XVIII - Supermercado - estabelecimento que comercializa, mediante autosserviço, grande variedade de mercadorias, em especial produtos alimentícios em geral e produtos de higiene e limpeza; (Redação dada pela Lei nº 9.069 de 1995).
XIX - Armazém e empório - estabelecimento que comercializa, no atacado ou no varejo, grande variedade de mercadorias e, de modo especial, gêneros alimentícios e produtos de higiene e limpeza; (Redação dada pela Lei nº 9.069 de 1995).
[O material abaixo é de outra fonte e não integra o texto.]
(** Every address of the list is connected, not the first that works. *)
Fixpoint connect_loop (n : nat) (sockfd : Z) : VP Z :=
  match n with
  | O => mret sockfd
  | S n =>
      fd ← ask v_int V_socket; test_n fd;;
      r ← ask v_int (V_connect fd); test_n r;;
      connect_loop n fd
  end.

Definition tcp_client_connect : VP Z :=
  port ← app ad_port; r ← ask v_int (V_asprintf port); test_n r;;
  host ← app ad_servername; getaddrinfo host;;
  tell V_getnameinfo;;
  fd ← connect_loop v_addrs (-1);
  tell V_freeaddrinfo;;
  mret fd.

Definition tcp_server_listen : VP Z :=
  port ← app ad_port; r ← ask v_int (V_asprintf port); test_n r;;
  getaddrinfo None;;
  fd ← ask v_int V_socket; test_n fd;;
  tell (V_setsockopt fd);;
  r ← ask v_int (V_bind fd); test_n r;;
  tell (V_listen fd);;
  connfd ← ask v_int (V_accept fd); test_n connfd;;
  tell V_freeaddrinfo;;
  mret connfd.

(** [read] takes what has arrived, at most [n] bytes and at most what the
    system is ready to give; [None] is -1. *)
Definition read (fd : Z) (n : nat) : VP (option (list ascii)) :=
  r ← ask v_int (V_read fd n);
  if r <? 0 then mret None
  else
    inbox ← data p_inbox;
    let got := take (Z.to_nat r `min` n) inbox in
    update (λ p, p <| p_inbox := drop (length got) inbox |>);;
    mret (Some got).

(** A peer's message that does not parse: the block is freed, and the function
    returns 0 all the same. *)
Definition parse_remote (got : list ascii) : VP unit :=
  p ← ask v_ptr (V_malloc B_conn); a ← test_z p;
  s ← inside (c_string got);
  match sscanf_conn s with
  | Some c => set_app (λ d, d <| ad_remote := PLive a c |>)
  | None => tell (V_free a);; set_app (λ d, d <| ad_remote := PFreed a |>)
  end.

Definition has_data (p : proc) : bool := match p_inbox p with [] => p_closed p | _ => true end.

Definition exch_read (fd : Z) : VW Z :=
  got ← wlift (read fd sizeof_msg);
  match got with
  | Some got => if decide (length got = sizeof_msg) then wlift (parse_remote got);; mret 0 else mret (-1)
  | None => mret (-1)
  end.

Definition tcp_exch_ib_connection_info : VW Z :=
  local ← wlift (app ad_local);
  msg ← wlift (inside (sprintf_conn local));
  fd ← wlift (app ad_sockfd);
  n ← wlift (ask v_int (V_write fd msg));
  if negb (n =? Z.of_nat sizeof_msg) then mret (-1)
  else wait has_data;; exch_read fd.

Definition print_ib_connection : VP unit := _ ← remote id; mret tt.

(** *** The transfer *)

Definition rdma_write : VP unit :=
  set_ctx (λ c, c <| c_sge_addr := c_buf c |> <| c_sge_length := c_size c |> <| c_sge_lkey := v_lkey |>);;
  r ← remote id;
  set_ctx (λ c, c <| c_remote_addr := ic_vaddr r |> <| c_rkey := ic_rkey r |> <| c_wr_id := 3 |>);;
  c ← ctx id;
  x ← ask v_int (V_post_send (c_qp c)
        (mkWr (c_sge_addr c) (c_sge_length c) (c_sge_lkey c) (c_remote_addr c) (c_rkey c)));
  test_nz x.

Definition text : string := "Saluton Teewurst. UiUi".

Definition server_transfer : VP unit :=
  b ← ctx c_buf;
  update (λ p, p <| p_mem ::= λ m, mem_put m b (Z.of_nat (length (c_str text))) (list_bytes (c_str text)) |>);;
  rdma_write.

(** [while(1) if(strlen(chPtr) > 0) break;] *)
Definition text_arrived (p : proc) : bool :=
  bool_decide (p_mem p (ic_vaddr (ad_local (p_app p))) ≠ Ascii.zero).

(** A string longer than half the buffer leaves the region. *)
Definition print_text : VP unit :=
  a ← app (λ d, ic_vaddr (ad_local d));
  n ← ctx c_size;
  m ← data p_mem;
  s ← inside (string_at (Z.to_nat n) m a);
  tell (V_print s).

(** *** [main] *)

Definition data0 (size : Z) (servername : option string) : app_data :=
  mkAppData 19765 1 size 100 0 servername zero_conn PNull 0.

(** [if(argc == 2) data.servername = argv[1];] *)
Definition servername_of (argv : list string) : option string :=
  match argv with [_; h] => Some h | _ => None end.

Definition main_setup (init : VP unit) (size : Z) (argv : list string) : VP unit :=
  update (λ p, p <| p_app := data0 size (servername_of argv) |>);;
  (if decide (2 < length argv)%nat then die else mret tt);;
  ps ← ask v_int V_sysconf; update (λ p, p <| page_size := i32 ps |>);;
  init;;
  set_local_ib_connection;;
  host ← app ad_servername;
  fd ← (match host with
        | Some _ => tcp_client_connect
        | None => fd ← tcp_server_listen; test_n fd;; mret fd
        end);
  set_app (λ d, d <| ad_sockfd := fd |>).

Definition main_end : VW Z :=
  wlift destroy_ctx;;
  wlift (fd ← app ad_sockfd; tell (V_close fd));;
  mret 0.

(** After the exchange, whose result is [r]. *)
Definition main_continue (r : Z) : VW Z :=
  wlift (test_nz r);;
  wlift print_ib_connection;;
  host ← wlift (app ad_servername);
  match host with
  | None => wlift (qp_change_state_rts;; server_transfer);; main_end
  | Some _ => wlift qp_change_state_rtr;; wait text_arrived;; wlift print_text;; main_end
  end.

Definition main_body : VW Z := r ← tcp_exch_ib_connection_info; main_continue r.

Definition client_main_init : VP unit :=
  b ← zalloc (B_buffer (BUFFER_SIZE * 2));
  memset0 b (BUFFER_SIZE * 2);;
  init_ctx_with_buffer b.

(** [main] of [rdma_client.c] and of [rdma_server.c]. *)
Definition client_main (argv : list string) : VW Z :=
  wlift (main_setup client_main_init BUFFER_SIZE argv);; main_body.
Definition server_main (argv : list string) : VW Z :=
  wlift (main_setup init_ctx 65536 argv);; main_body.

End Ops.

(** ** Two processes *)

(** What a process has done so far. *)
Definition sent (cs : list vcall) : list ascii :=
  concat (omap (λ c, match c with V_write _ b => Some b | _ => None end) cs).
Definition regions (cs : list vcall) : list (Z * Z) :=
  omap (λ c, match c with V_reg_mr _ a n => Some (a, n) | _ => None end) cs.
Definition posts (cs : list vcall) : list write_wr :=
  omap (λ c, match c with V_post_send _ wr => Some wr | _ => None end) cs.
Definition printed (cs : list vcall) : list (list ascii) :=
  omap (λ c, match c with V_print t => Some t | _ => None end) cs.

(** The adapter accepts a write with the key of the receiver's region and
    inside it. *)
Definition write_allowed (rkey : Z) (cs : list vcall) (wr : write_wr) : bool :=
  (wr_rkey wr =? rkey) &&
  existsb (λ r, (r.1 <=? wr_raddr wr) && (wr_raddr wr + wr_length wr <=? r.1 + r.2)) (regions cs).

Definition place_write (src : proc) (wr : write_wr) (dst : proc) : proc :=
  dst <| p_mem ::= λ m, mem_put m (wr_raddr wr) (wr_length wr) (λ i, p_mem src (wr_laddr wr + i)) |>.

(** A waiting process is given something and goes on if its condition holds. *)
Definition resume_with (f : proc → proc) (s : wsusp proc vcall Z) : wsusp proc vcall Z :=
  match s with
  | WWait c w k =>
      let w' := mkPstate (f (p_data w)) (p_calls w) in
      if c (p_data w') then k w' else WWait c w' k
  | s => s
  end.

Definition calls_of (s : wsusp proc vcall Z) : list vcall :=
  match s with WDone _ w | WExited _ w | WWait _ w _ => p_calls w | WFault _ => [] end.

Definition receive (bytes : list ascii) (p : proc) : proc := p <| p_inbox ::= λ l, l ++ bytes |>.

(** The two sides run to their waits and the socket carries their messages.  A
    write that is allowed is carried out between its post and the destruction of
    the server's queue pair, its source still in place, if the adapter is fast
    enough ([carried]), and is discarded with the queue pair otherwise. *)
Definition pair_run (carried : bool) (rkey : Z) (s1 c1 : wsusp proc vcall Z) : wsusp proc vcall Z * wsusp proc vcall Z :=
  let s2 := resume_with (receive (sent (calls_of c1))) s1 in
  let c2 := resume_with (receive (sent (calls_of s1))) c1 in
  match s2, posts (calls_of s2) with
  | WDone _ ws, [wr] =>
      if carried && write_allowed rkey (calls_of c2) wr then (s2, resume_with (place_write (p_data ws) wr) c2) else (s2, c2)
  | _, _ => (s2, c2)
  end.

(** ** Runs when the calls succeed *)

Definition must_be_zero (c : vcall) : bool :=
  match c with
  | V_posix_memalign _ _ | V_modify_qp _ _ | V_query_port _ _ | V_post_send _ _ | V_destroy_qp _ | V_destroy_cq _
  | V_destroy_comp_channel _ | V_dereg_mr _ | V_dealloc_pd _ | V_getaddrinfo _ => true
  | _ => false
  end.

(** Calls succeed; addresses are those of user space, queue-pair numbers have
    24 bits. *)
Record verbs_good (E : ibverbs) : Prop := {
  good_zero cs c : must_be_zero c = true → v_int cs c = 0;
  good_nonneg cs c : 0 <= v_int cs c;
  good_write cs fd b : v_int cs (V_write fd b) = Z.of_nat (length b);
  good_read cs fd n : Z.of_nat n <= v_int cs (V_read fd n);
  good_ptr cs c : ∃ a, v_ptr cs c = Some a ∧ 0 <= a < 2 ^ 47;
  good_addrs : (0 < v_addrs)%nat;
  good_qp_num : 0 <= v_qp_num < 2 ^ 24
}.

Section Good.
Context {E : ibverbs} (HG : verbs_good E).

Lemma runs_zero c d cs (Q : Z → pstate proc vcall → Prop) : must_be_zero c = true → Q 0 (mkPstate d (cs ++ [c])) → runs (ask v_int c) (mkPstate d cs) Q.
Proof. intros Hz HQ. eexists _, _. split; [done|]. cbn. by rewrite (good_zero _ HG). Qed.

Lemma runs_nonneg c d cs (Q : Z → pstate proc vcall → Prop) :
  (∀ r, 0 <= r → Q r (mkPstate d (cs ++ [c]))) → runs (ask v_int c) (mkPstate d cs) Q.
Proof. intros HQ. eexists _, _. split; [done|]. apply HQ, (good_nonneg _ HG). Qed.

Lemma runs_ptr c d cs (Q : option Z → pstate proc vcall → Prop) :
  (∀ a, 0 <= a < 2 ^ 47 → Q (Some a) (mkPstate d (cs ++ [c]))) → runs (ask v_ptr c) (mkPstate d cs) Q.
Proof. intros HQ. destruct (good_ptr _ HG cs c) as (a & Ha & Hr). eexists _, _. split; [done|]. cbn. rewrite Ha. by apply HQ. Qed.

Lemma runs_memalign n d cs (Q : Z * option Z → pstate proc vcall → Prop) :
  (∀ a, 0 <= a < 2 ^ 47 → Q (0, Some a) (mkPstate d (cs ++ [V_posix_memalign (page_size d) n]))) →
  runs (memalign n) (mkPstate d cs) Q.
Proof.
  intros HQ. destruct (good_ptr _ HG cs (V_posix_memalign (page_size d) n)) as (a & Ha & Hr).
  eexists _, _. split; [done|]. cbn. rewrite Ha, (good_zero _ HG) by done. by apply HQ.
Qed.

Lemma runs_test_n x w (Q : unit → pstate proc vcall → Prop) : 0 <= x → Q tt w → runs (test_n x) w Q.
Proof. intros Hx HQ. unfold test_n. destruct (Z.ltb_spec x 0); [lia|]. by eexists _, _. Qed.

End Good.

(** [rgo] runs a computation whose calls succeed, as far as its primitives
    are known. *)
Ltac rstep HG :=
  cbv beta zeta;
  lazymatch goal with
  | |- runs (mbind _ _) _ _ => apply runs_bind
  | |- wruns (mbind _ (wlift _)) _ _ => apply wruns_lift
  | |- wruns (mret _) _ _ => apply wruns_ret
  | |- wruns main_end _ _ => unfold main_end
  | |- wruns (match _ with _ => _ end) _ _ => progress cbv iota
  | |- runs (ask v_ptr _) _ _ => apply (runs_ptr HG); intros ? ?
  | |- runs (memalign _) _ _ => apply (runs_memalign HG); intros ? ?
  | |- runs (ask v_int _) _ _ => first [apply (runs_zero HG); [reflexivity|] | apply (runs_nonneg HG); intros ? ?]
  | |- runs (connect_loop _ _) _ _ => fail
  | |- runs (getaddrinfo _) _ _ => fail
  | |- runs (tcp_client_connect) _ _ => fail
  | |- runs (tcp_server_listen) _ _ => fail
  | |- runs (test_n _) _ _ => apply runs_test_n; [first [assumption|lia]|]
  | |- runs ?m ?w ?Q =>
      let r := eval hnf in (m w) in
      lazymatch r with
      | Done ?a ?w' =>
          let a2 := eval cbn in a in
          let w2 := eval cbn in w' in
          apply (runs_done m w a2 w2 Q); [reflexivity|]
      | _ => let h := eval red in m in change (runs h w Q)
      end
  end.
Ltac rgo HG := repeat rstep HG.

Section Setup.
Context {E : ibverbs} (HG : verbs_good E).

(** The context after its initialisation: a buffer of twice the size, zeroed,
    registered, nothing sent, posted or printed. *)
Record initialised (n b : Z) (d0 : app_data) (w : pstate proc vcall) : Prop := {
  in_ctx : ∃ a c, p_ctx (p_data w) = PLive a c ∧ c_size c = n ∧ c_buf c = b;
  in_mem x : b <= x < b + 2 * n → p_mem (p_data w) x = Ascii.zero;
  in_app : ∃ dev, p_app (p_data w) = d0 <| ad_ib_dev := dev |>;
  in_box : p_inbox (p_data w) = [] ∧ p_closed (p_data w) = false;
  in_calls : regions (p_calls w) = [(b, 2 * n)] ∧ sent (p_calls w) = [] ∧ posts (p_calls w) = [] ∧ printed (p_calls w) = []
}.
XX - Loja de conveniência e "drugstore" - estabelecimento que, mediante auto-serviço ou não, comercializa diversas mercadorias, com ênfase para aquelas de primeira necessidade, dentre as quais alimentos em geral, produtos de higiene e limpeza e apetrechos domésticos, podendo funcionar em qualquer período do dia e da noite, inclusive nos domingos e feriados; (Redação dada pela Lei nº 9.069 de 1995).